Si bien la isla tenía una extensión de poco más de tres kilómetros cuadrados, el castillo era un cuadrado pequeño, de unos treinta y tres metros de lado, y consistía en un edificio de tres pisos flanqueado en tres lados por torres circulares con almenas para los cañones.
Construido por orden del rey Francisco I, el castillo de If había comenzado su vida en 1520 como fortaleza para defender a la ciudad de los ataques por mar, un propósito que duró muy poco porque se convirtió en cárcel para los enemigos políticos y religiosos de Francia. Al igual que la prisión de Alcatraz en San Francisco, la ubicación del castillo de If y sus mortales contracorrientes le dieron la fama de ser a prueba de fugas, una afirmación que fue desmentida, al menos en la ficción, por Edmundo Dantés, el personaje de El conde de Montecristo, de Alejandro Dumas, que logró escapar de If tras catorce años de encierro.
Sam leyó en voz alta el folleto que había recogido en la oficina de turismo del puerto Viejo:
—«Más negro que el mar, más negro que el cielo, se alza como un fantasma el gigante de granito, cuyas rocas sobresalientes parecen brazos dispuestos a atrapar a la presa». Así es como lo describió Dantés.
—Visto desde aquí no tiene mala pinta.
—Ya me lo dirás cuando pases una docena de años en una de las mazmorras.
—Tienes razón. ¿Qué más?
—La cárcel funcionaba de acuerdo con una estricta estructura de clases.

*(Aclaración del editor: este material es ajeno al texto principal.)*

(** * bantuafrica: the request handlers of [app.py] over an explicit database

    The Flask application keeps all of its state in a relational database
    reached through SQLAlchemy.  Here the database is a record of tables, a
    table is the list of its rows, and every view function of [app.py] that
    writes to the database is a function from the database before the request
    to the database after it, paired with the response.

    Conventions of the embedding:
    - the default backend ([sqlite:///bantu.db]) is the one modelled: a new
      primary key is one more than the largest key of the table, NOT NULL and
      UNIQUE constraints are checked when the session is flushed by
      [db.session.commit()], VARCHAR lengths and foreign keys are not checked,
      and an integer query parameter beyond 64 bits makes the driver raise
      OverflowError;
    - an exception that escapes a view function ends the request with the
      session rolled back: the handler returns the database it started from
      together with [Raised e];
    - [datetime.utcnow()], the bcrypt digest and the outcome of [save_picture]
      (random file name, PIL decoding) are inputs of the request;
    - the session cookie is an optional user id, resolved by [load_user];
      [login_required] and the comparison of users by id are Flask-Login's,
      [get_or_404], [first_or_404] and [paginate] are Flask-SQLAlchemy's;
    - the views that only read ([profile], [user_profile], [view_post],
      [search], [login], [logout]) are left out; [home] and [api_feed] are in,
      for the feed. *)

From Stdlib Require Import List String Ascii ZArith Lia Bool Arith PeanoNat.
From Stdlib Require Import Permutation Sorted.
Import ListNotations.

Local Open Scope string_scope.
Local Open Scope list_scope.
Local Open Scope nat_scope.

(** ** Models *)

Definition datetime := Z.
Bind Scope Z_scope with datetime.

Module User.
Record t := mk
  { id : nat;
    username : string;               (* String(20), unique, NOT NULL *)
    email : string;                  (* String(120), unique, NOT NULL *)
    password : string;               (* String(60), NOT NULL *)
    profile_image : string;          (* NOT NULL, default 'default.jpg' *)
    bio : option string;             (* Text, default '' *)
    location : option string;        (* String(100) *)
    created_at : datetime }.
End User.

Module Post.
Record t := mk
  { id : nat;
    title : string;                  (* String(100), NOT NULL *)
    content : string;                (* Text, NOT NULL *)
    image : option string;           (* String(100) *)
    created_at : datetime;
    user_id : nat }.
End Post.

Module Like.
Record t := mk
  { id : nat;
    user_id : nat;
    post_id : nat;
    created_at : datetime }.

(* UniqueConstraint('user_id', 'post_id', name='unique_like') *)
Definition key (l : t) : nat * nat := (user_id l, post_id l).
End Like.

Module Comment.
Record t := mk
  { id : nat;
    content : string;                (* Text, NOT NULL *)
    created_at : datetime;
    user_id : nat;
    post_id : nat }.
End Comment.

Module Follow.
Record t := mk
  { id : nat;
    follower_id : nat;
    followed_id : nat;
    created_at : datetime }.

(* UniqueConstraint('follower_id', 'followed_id', name='unique_follow') *)
Definition key (f : t) : nat * nat := (follower_id f, followed_id f).
End Follow.

(** ** The database *)

Record DB := mkDB
  { users : list User.t;
    posts : list Post.t;
    likes : list Like.t;
    comments : list Comment.t;
    follows : list Follow.t }.

Definition empty_db : DB := mkDB [] [] [] [] [].

Definition set_users (db : DB) (us : list User.t) : DB :=
  mkDB us (posts db) (likes db) (comments db) (follows db).
Definition set_posts (db : DB) (ps : list Post.t) : DB :=
  mkDB (users db) ps (likes db) (comments db) (follows db).
Definition set_likes (db : DB) (ls : list Like.t) : DB :=
  mkDB (users db) (posts db) ls (comments db) (follows db).
Definition set_comments (db : DB) (cs : list Comment.t) : DB :=
  mkDB (users db) (posts db) (likes db) cs (follows db).
Definition set_follows (db : DB) (fs : list Follow.t) : DB :=
  mkDB (users db) (posts db) (likes db) (comments db) fs.

Section Table.
Variable row : Type.
Variable pk : row -> nat.

(* INTEGER PRIMARY KEY on SQLite: the next rowid is max(rowid) + 1. *)
Definition next_id (rows : list row) : nat := S (list_max (map pk rows)).

(* Query.get / session.get: lookup by primary key. *)
Definition get (rows : list row) (k : nat) : option row :=
  find (fun r => pk r =? k) rows.

(* DELETE ... WHERE id = k *)
Definition delete (rows : list row) (k : nat) : list row :=
  filter (fun r => negb (pk r =? k)) rows.

(* Query.filter_by(...).first() *)
Definition first (p : row -> bool) (rows : list row) : option row :=
  find p rows.
End Table.

Arguments next_id {row} pk rows.
Arguments get {row} pk rows k.
Arguments delete {row} pk rows k.
Arguments first {row} p rows.

(** ** Requests *)

Inductive http_method := GET | POST.

(* An uploaded file: its client-side name, and what [save_picture] does with
   it (the stored file name, or [None] when PIL raises on it). *)
Record FileStorage := mkFile
  { filename : string;
    saved : option string }.

Record request := mkRequest
  { method : http_method;
    form : list (string * string);
    files : list (string * FileStorage);
    utcnow : datetime;
    (* what bcrypt.generate_password_hash returns for a non-empty password in
       this request (the salt is random) *)
    bcrypt_digest : string }.

Section MultiDict.
Variable V : Type.

(* MultiDict.get: the first value stored under the key, or None *)
Definition dict_get (key : string) (d : list (string * V)) : option V :=
  match find (fun kv => String.eqb (fst kv) key) d with
  | Some kv => Some (snd kv)
  | None => None
  end.
End MultiDict.

Arguments dict_get {V} key d.

(* Python truth value of a form field: None and '' are false. *)
Definition truthy (v : option string) : bool :=
  match v with
  | Some s => negb (String.eqb s "")
  | None => false
  end.

(** ** Exceptions, responses *)

Inductive exn :=
| IntegrityError (constraint : string)
| ValueError (msg : string)
| AttributeError
| PictureError
| OverflowError.

(* One entry of the 'posts' array of /api/feed. *)
Record post_data := mkPostData
  { pd_id : nat;
    pd_title : string;
    pd_content : string;
    pd_image : option string;
    pd_created_at : datetime;
    pd_author_username : string;
    pd_author_profile_image : string;
    pd_like_count : nat;
    pd_comment_count : nat;
    pd_liked : bool }.

Inductive json_body :=
| LikeJson (liked : bool) (like_count : nat)
| ErrorJson (error : string)
| CommentJson (content author author_image : string) (created_at : datetime)
              (comment_count : nat)
| FeedJson (posts : list post_data) (has_next has_prev : bool) (page pages : Z).

Inductive response :=
| RenderTemplate (template : string)
| RenderIndex (posts : list Post.t) (suggested_users : list User.t)
| Redirect (endpoint : string) (username : option string)
           (flash : option (string * string))
| Jsonify (body : json_body) (status : nat)
| Abort (code : nat)
| LoginRedirect
| Raised (e : exn).

(** ** Integers sent to the database *)

(* SQLite stores 64-bit signed integers; the driver raises OverflowError when
   asked to bind a larger Python int as a query parameter. *)
Definition SQLITE_MAX_INT : Z := 9223372036854775807.

Definition fits_sqlite (k : Z) : bool := (k <=? SQLITE_MAX_INT)%Z.

(* Post.query.get_or_404(post_id) when no row has the id: the lookup raises
   for an id the driver cannot bind, and aborts with 404 otherwise. *)
Definition no_such_post (post_id : nat) : response :=
  if fits_sqlite (Z.of_nat post_id) then Abort 404 else Raised OverflowError.

(** ** Authentication glue *)

Definition load_user (db : DB) (user_id : nat) : option User.t :=
  get User.id (users db) user_id.

Definition current_user (db : DB) (session : option nat) : option User.t :=
  match session with
  | Some uid => load_user db uid
  | None => None
  end.

Definition login_required (db : DB) (session : option nat)
    (view : User.t -> DB * response) : DB * response :=
  match current_user db session with
  | Some cu => view cu
  | None => (db, LoginRedirect)
  end.

(** ** Likes *)

Definition like_by (uid pid : nat) (l : Like.t) : bool :=
  (Like.user_id l =? uid) && (Like.post_id l =? pid).

(* Post.like_count: len(self.likes), the relationship being loaded from the
   database at the time of the call. *)
Definition like_count (db : DB) (post : Post.t) : nat :=
  List.length (filter (fun l => Like.post_id l =? Post.id post) (likes db)).

Definition insert_like (db : DB) (uid pid : nat) (now : datetime) : exn + DB :=
  if existsb (like_by uid pid) (likes db)
  then inl (IntegrityError "unique_like")
  else inr (set_likes db
              (likes db ++ [Like.mk (next_id Like.id (likes db)) uid pid now])).

Definition delete_like (db : DB) (like : Like.t) : DB :=
  set_likes db (delete Like.id (likes db) (Like.id like)).

Definition like_post (db : DB) (session : option nat) (now : datetime)
    (post_id : nat) : DB * response :=
  login_required db session (fun cu =>
    match get Post.id (posts db) post_id with
    | None => (db, no_such_post post_id)
    | Some post =>
        match first (like_by (User.id cu) post_id) (likes db) with
        | Some like =>
            let db' := delete_like db like in
            (db', Jsonify (LikeJson false (like_count db' post)) 200)
        | None =>
            match insert_like db (User.id cu) post_id now with
            | inl e => (db, Raised e)
            | inr db' => (db', Jsonify (LikeJson true (like_count db' post)) 200)
            end
        end
    end).

(** ** Helper functions *)

Definition ALLOWED_EXTENSIONS : list string := ["png"; "jpg"; "jpeg"; "gif"].

Definition lower_ascii (c : ascii) : ascii :=
  let n := nat_of_ascii c in
  if (65 <=? n) && (n <=? 90) then ascii_of_nat (n + 32) else c.

Fixpoint lower (s : string) : string :=
  match s with
  | EmptyString => EmptyString
  | String c r => String (lower_ascii c) (lower r)
  end.

(* filename.rsplit('.', 1)[1] when '.' is in filename *)
Fixpoint rsplit_dot (s : string) : option string :=
  match s with
  | EmptyString => None
  | String c r =>
      match rsplit_dot r with
      | Some ext => Some ext
      | None => if Ascii.eqb c "."%char then Some r else None
      end
  end.

Definition allowed_file (filename : string) : bool :=
  match rsplit_dot filename with
  | Some ext => existsb (String.eqb (lower ext)) ALLOWED_EXTENSIONS
  | None => false
  end.

(* The upload block shared by [new_post] and [update_profile]:
     if field in request.files:
         file = request.files[field]
         if file and allowed_file(file.filename):
             filename = save_picture(file)
   A FileStorage is true when its filename is not empty. *)
Definition upload (req : request) (field : string) : exn + option string :=
  match dict_get field (files req) with
  | None => inr None
  | Some file =>
      if negb (String.eqb (filename file) "") && allowed_file (filename file)
      then match saved file with
           | Some picture_fn => inr (Some picture_fn)
           | None => inl PictureError
           end
      else inr None
  end.

(* UserMixin.__eq__ / __ne__: users are compared by get_id(). *)
Definition user_eq (a b : User.t) : bool := User.id a =? User.id b.

Definition by_username (name : string) (u : User.t) : bool :=
  String.eqb (User.username u) name.

Definition by_email (addr : string) (u : User.t) : bool :=
  String.eqb (User.email u) addr.

(** ** Posts *)

(* Post.author: the relationship through user_id *)
Definition author (db : DB) (post : Post.t) : option User.t :=
  get User.id (users db) (Post.user_id post).

Definition comment_count (db : DB) (post : Post.t) : nat :=
  List.length (filter (fun c => Comment.post_id c =? Post.id post) (comments db)).
(** What [_collect_commands] collected is a command of the widget. *)
Lemma collected_is_command w cmds name a :
  (∀ name e, name ∈ w_dir w → w_getattr w name = Raise e → e = AssertionError) →
  _collect_commands w = Return cmds →
  cmds !! name = Some a ↔
    name ∈ w_dir w ∧ w_getattr w name = Return a ∧
    callable a = true ∧
    truthy (getattr_default a "_anywidget_command" (VBool false)) = true.
Proof.
  intros Hraise Hrun.
  destruct (collect_loop_lookup w (w_dir w) Hraise ∅) as (cmds' & Hrun' & Hlook).
  unfold _collect_commands in Hrun. rewrite Hrun in Hrun'.
  injection Hrun' as <-. rewrite Hlook, lookup_empty.
  destruct (w_getattr w name) as [a' | e];
    [| split; [discriminate | intros (_ & ? & _); discriminate]].
  split.
  - intros Heq.
    destruct (bool_decide (name ∈ w_dir w)) eqn:Hin,
      (callable a') eqn:Hc, (truthy _) eqn:Ht; simpl in Heq; try discriminate.
    injection Heq as <-. apply bool_decide_eq_true_1 in Hin. done.
  - intros (Hin & [= <-] & Hc & Ht).
    by rewrite (bool_decide_eq_true_2 _ Hin), Hc, Ht.
Qed.

(** C4, as amended. For a widget on which no attribute access raises
    anything but [AssertionError], [_collect_commands] returns the dict
    that binds a name [n] to [a] exactly when [n] is listed by [dir],
    [getattr(w, n)] returns [a], [a] is callable and its
    [_anywidget_command] attribute is truthy. *)
Theorem collect_commands_exact w :
  (∀ name e, name ∈ w_dir w → w_getattr w name = Raise e → e = AssertionError) →
  ∃ cmds,
    _collect_commands w = Return cmds ∧
    ∀ name a,
      cmds !! name = Some a ↔
        name ∈ w_dir w ∧ w_getattr w name = Return a ∧
        callable a = true ∧
        truthy (getattr_default a "_anywidget_command" (VBool false)) = true.
Proof.
  intros Hraise.
  destruct (collect_loop_lookup w (w_dir w) Hraise ∅) as (cmds & Hrun & _).
  exists cmds. split; [exact Hrun |].
  intros name a. by apply collected_is_command.
Qed.

End CollectProperties.

(** ** The message handler *)

Section DispatchProperties.
Context {W : Type}.
Implicit Types (w self : WidgetBase W) (cmds : gmap string (pyobj W)).
Implicit Types (cmd : pyobj W) (h : host W) (d : gmap string pyval).

Lemma run_log h (e : event W) :
  run (log e) h = (Return tt, Host (world h) (calls h ++ [e])).
Proof. reflexivity. Qed.

(** A call records itself, then runs the command on the widget state. *)
Lemma run_call cmd f arg buffers h :
  obj_call cmd = Some f →
  run (call cmd arg buffers) h =
    (fst (run (f arg buffers) (world h)),
     Host (snd (run (f arg buffers) (world h)))
          (calls h ++ [EvCall cmd arg buffers])).
Proof.
  intros Hf. unfold call. rewrite Hf, run_bind, run_log. simpl.
  by destruct (run (f arg buffers) (world h)).
Qed.

Lemma cmds_getitem_str cmds N cmd :
  cmds !! N = Some cmd → cmds_getitem cmds (VStr N) = Return cmd.
Proof. intros HN. unfold cmds_getitem. simpl. by rewrite HN. Qed.

(** The handler on a command message, step by step. *)
Lemma run_handle_command cmds self d buffers h :
  d !! "kind" = Some (VStr "anywidget-command") →
  run (handle_anywidget_command cmds self (VDict d) buffers) h =
    run (name ← getitem d "name";
         cmd ← lift (cmds_getitem cmds name);
         arg ← getitem d "msg";
         '(response, buffers) ← call cmd arg buffers;
         id ← getitem d "id";
         send self
           (VDict {[ "id" := id;
                     "kind" := VStr "anywidget-command-response";
                     "response" := response ]})
           buffers;;
         mret VNone) h.
Proof. intros Hkind. unfold handle_anywidget_command, dict_get. by rewrite Hkind. Qed.

(** C1, as amended. Let the command map collected from a widget bind
    [N] to [cmd], and let the message be a dict with [kind] equal to
    ["anywidget-command"], [name] equal to [N], and with keys [msg] and
    [id].  If [cmd], called with [msg["msg"]] and the incoming buffers,
    returns a response [r] and buffers [b], then the handler makes
    exactly two calls, in this order: [cmd] with [msg["msg"]] and the
    incoming buffers, and [self.send] with the dict of [msg["id"]],
    ["anywidget-command-response"] and [r], and with [b]; it returns
    [None]. *)
Theorem dispatch_calls_command_then_sends
    w cmds N cmd self d buffers arg id h :
  _collect_commands w = Return cmds →
  cmds !! N = Some cmd →
  d !! "kind" = Some (VStr "anywidget-command") →
  d !! "name" = Some (VStr N) →
  d !! "msg" = Some arg →
  d !! "id" = Some id →
  ∃ f, obj_call cmd = Some f ∧
    ∀ r b world',
      run (f arg buffers) (world h) = (Return (r, b), world') →
      run (handle_anywidget_command cmds self (VDict d) buffers) h =
        (Return VNone,
         Host world'
           (calls h ++
              [EvCall cmd arg buffers;
               EvSend self
                 (VDict {[ "id" := id;
                           "kind" := VStr "anywidget-command-response";
                           "response" := r ]})
                 b])).
Proof.
  intros Hcollect HN Hkind Hname Hmsg Hid.
  assert (Hcallable : callable cmd = true).
  { unfold _collect_commands in Hcollect.
    revert Hcollect HN. generalize (w_dir w).
    assert (Hinv : ∀ names acc,
      (∀ n a, acc !! n = Some a → callable a = true) →
      collect_loop w names acc = Return cmds →
      cmds !! N = Some cmd → callable cmd = true).
    { induction names as [| name names IH]; intros acc Hacc Hrun Hlook.
      - injection Hrun as <-. by eapply Hacc.
      - rewrite collect_loop_cons in Hrun.
        destruct (w_getattr w name) as [a | e].
        + eapply IH; [| exact Hrun | exact Hlook].
          destruct (callable a) eqn:Hc; simpl; [| exact Hacc].
          destruct (truthy _); [| exact Hacc].
          intros n a'. destruct (decide (name = n)) as [-> | Hne].
          * rewrite lookup_insert_eq. by intros [= <-].
          * rewrite lookup_insert_ne by done. apply Hacc.
        + destruct e; try discriminate. by eapply IH. }
    intros names. apply Hinv. intros n a. by rewrite lookup_empty. }
  unfold callable in Hcallable.
  destruct (obj_call cmd) as [f |] eqn:Hf; [| discriminate].
  exists f. split; [done |]. intros r b world' Hrun.
  rewrite run_handle_command by done.
  rewrite run_bind, (run_getitem_Some d "name" (VStr N)) by done.
  rewrite run_bind, run_lift, (cmds_getitem_str cmds N cmd) by done.
  rewrite run_bind, (run_getitem_Some d "msg" arg) by done.
  rewrite run_bind, (run_call cmd f) by done. rewrite Hrun.
  cbn [fst snd].
  rewrite run_bind, (run_getitem_Some d "id" id) by done.
  rewrite run_bind. unfold send. rewrite run_log, run_ret.
  cbn [world calls]. by rewrite <- app_assoc.
Qed.

(** C5, as amended. On a message that is a dict with [kind] equal to
    ["anywidget-command"] whose [name] is absent or is not a key of the
    command map, the handler raises and leaves the host as it was: no
    command is called and nothing is sent.  It raises [KeyError], but
    [TypeError] when the [name] value is a list or a dict, which cannot
    be hashed. *)
Theorem dispatch_unknown_name cmds self d buffers h :
  d !! "kind" = Some (VStr "anywidget-command") →
  (∀ N, d !! "name" = Some (VStr N) → cmds !! N = None) →
  run (handle_anywidget_command cmds self (VDict d) buffers) h =
    (Raise match d !! "name" with
           | None => KeyError (VStr "name")
           | Some v => if hashable v then KeyError v
                       else TypeError "unhashable type"
           end, h).
Proof.
  intros Hkind Hname. rewrite run_handle_command by done.
  rewrite run_bind. unfold getitem.
  destruct (d !! "name") as [v |] eqn:Hv; [| done].
  rewrite run_ret, run_bind. unfold cmds_getitem, lift. simpl.
  destruct v; simpl; try done.
  by rewrite (Hname s eq_refl).
Qed.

Los ricos podían disfrutar de celdas privadas en los pisos superiores, con ventanas y chimenea. En cuanto a los pobres, a ellos les daban los calabozos del sótano; y a los oubliettes, que son…
—Deriva de oublier, que significa «olvidar»; o sea, que oubliettes son los olvidados. Eran agujeros cavados en el suelo de las mazmorras, y cerrados con una trampilla. —Remi hablaba mejor el francés que Sam—. Te metían allí y te olvidaban; dejaban que te pudrieras.
Sonó el teléfono y Sam contestó. Era Selma.
—Señor Fargo, tengo algo para usted.
—Adelante —dijo Sam, mientras ponía el teléfono en manos libres para que Remi pudiese oírla.
—Hemos descifrado las dos primeras líneas de símbolos de la botella, pero eso es todo —comenzó Selma—. Las otras líneas nos llevaran más tiempo. Creo que nos falta una clave. En cualquier caso, las frases forman un acertijo:
Locura de los capetianos, revelación de Sébastien;
una ciudad bajo cañones;
desde el tercer reino de los olvidados,
una señal que el eterno Sheol fracasará.
—Intentamos descifrarlo…
—Hecho —proclamó Sam—. Se refiere al castillo de If.
—¿Perdón?
Le relató el encuentro con Wolfgang Müller.
—La fortaleza es donde su hermano encontró las botellas. Ya tengo la respuesta. A partir de allí es solo cuestión de ir hacia atrás. «Capetiano» se refiere a la línea dinástica a la que pertenecía el rey Francisco; él mandó construir la fortaleza. «Sébastien» es el nombre de pila de Vauban, el ingeniero que tuvo que decirle al soberano que la fortaleza era inútil. Por las razones que sean, los arquitectos la habían construido con las fortificaciones más fuertes y los emplazamientos de la artillería no apuntados al mar abierto ni a los posibles invasores, sino a la ciudad: «una ciudad bajo cañones».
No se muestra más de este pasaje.